Lemma enter_fresh c s h s1 :
  __enter__ E c s = (Ret h, s1) -> fresh s <= h /\ h < fresh s1.
Proof.
  destruct c as [ctx|ctx]; [apply open_fresh|].
  unfold __enter__, bind, obtain_tunnel, bind, Portal_get.
  destruct (_portal s !! uri ctx) as [t|].
  - simpl. unfold try_except.
    destruct (open E (RemoteClient ctx) s) as [[h'|e|] s'] eqn:Ho;
      cbv [bind Tunnel_close modify raise]; try discriminate.
    intros [= <- <-]. eapply open_fresh, Ho.
  - unfold Tunnel_bore. destruct (bore E (trace s)); [discriminate|].
    simpl. unfold try_except.
    match goal with
    | |- context [open E (RemoteClient ctx) ?s0] =>
      destruct (open E (RemoteClient ctx) s0) as [[h'|e|] s'] eqn:Ho
    end; cbv [bind Tunnel_close modify raise]; try discriminate.
    intros [= <- <-]. apply open_fresh in Ho. simpl in Ho. lia.
Qed.

Lemma released_portal s h :
  _portal (log (EvIfaceClose h) (client_closed E s)) = _portal s.
Proof.
  unfold client_closed.
  destruct (_client s); [destruct (client_has_close E)|]; reflexivity.
Qed.


End AcquireFacts.

(** X1. Re-entering a session.  [__call__] hands out the client object
    itself and [open] overwrites its channel, so when a [with] statement on a
    client is nested inside another one on the same client, the two releases
    both close the inner channel: the inner channel is closed twice and the
    outer one is never closed. *)
Theorem nested_with_closes_inner_channel_twice
    (E : env) (c : client) (A : Type) (inner : nat -> M A)
    (s : state) (h1 : nat) (s1 : state) (h2 : nat) (s2 : state)
    (r : result A) (s3 : state) :
  __enter__ E c s = (Ret h1, s1) ->
  __enter__ E c s1 = (Ret h2, s2) ->
  inner h2 s2 = (r, s3) ->
  r <> Pending ->
  _iface s3 = Some h2 ->
  count (is_iface_close h1) (trace s3) = 0 ->
  count (is_iface_close h2) (trace s3) = 0 ->
  h1 <> h2 /\
  count (is_iface_close h2)
    (trace (snd (with_ E c (fun _ => with_ E c inner) s))) = 2 /\
  count (is_iface_close h1)
    (trace (snd (with_ E c (fun _ => with_ E c inner) s))) = 0.
Proof.
  intros He1 He2 Hin Hr Hi H1 H2.
  assert (Hne : h1 <> h2).
  { apply enter_fresh in He1. apply enter_fresh in He2. lia. }
  set (s4 := log (EvIfaceClose h2) (client_closed E s3)).
  assert (Hinner : exists r', with_ E c inner s1 = (r', s4) /\ r' <> Pending).
  { rewrite (with_spec E c inner s1 h2 s2 r s3 h2 He2 Hin Hi).
    destruct r; [eexists; split; [reflexivity|discriminate]
                |eexists; split; [reflexivity|discriminate]
                |congruence]. }
  destruct Hinner as (r' & Hw & Hr').
  assert (Hi4 : _iface s4 = Some h2).
  { subst s4. simpl. now rewrite iface_client_closed. }
  rewrite (with_spec E c (fun _ => with_ E c inner) s h1 s1 r' s4 h2 He1 Hw Hi4).
  assert (Hc : forall h,
    count (is_iface_close h)
      (trace (log (EvIfaceClose h2) (client_closed E s4)))
    = (if Nat.eqb h h2 then 2 else 0) + count (is_iface_close h) (trace s3)).
  { intros h. subst s4. simpl.
    rewrite !count_client_closed by reflexivity. simpl.
    rewrite count_client_closed by reflexivity.
    destruct (Nat.eqb h h2); lia. }
  split; [exact Hne|].
  destruct r'; try congruence; cbn [snd]; rewrite !Hc, Nat.eqb_refl, H1, H2;
    (split; [reflexivity|]);
    destruct (Nat.eqb_spec h1 h2); [contradiction | reflexivity
                                   | contradiction | reflexivity].
Qed.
----
> _Task item_
Copy out each line of the entries where the word "assert" is found.

> _Output below_
  assert (Hne : h1 <> h2).
  assert (Hinner : exists r', with_ E c inner s1 = (r', s4) /\ r' <> Pending).
  assert (Hi4 : _iface s4 = Some h2).
  assert (Hc : forall h,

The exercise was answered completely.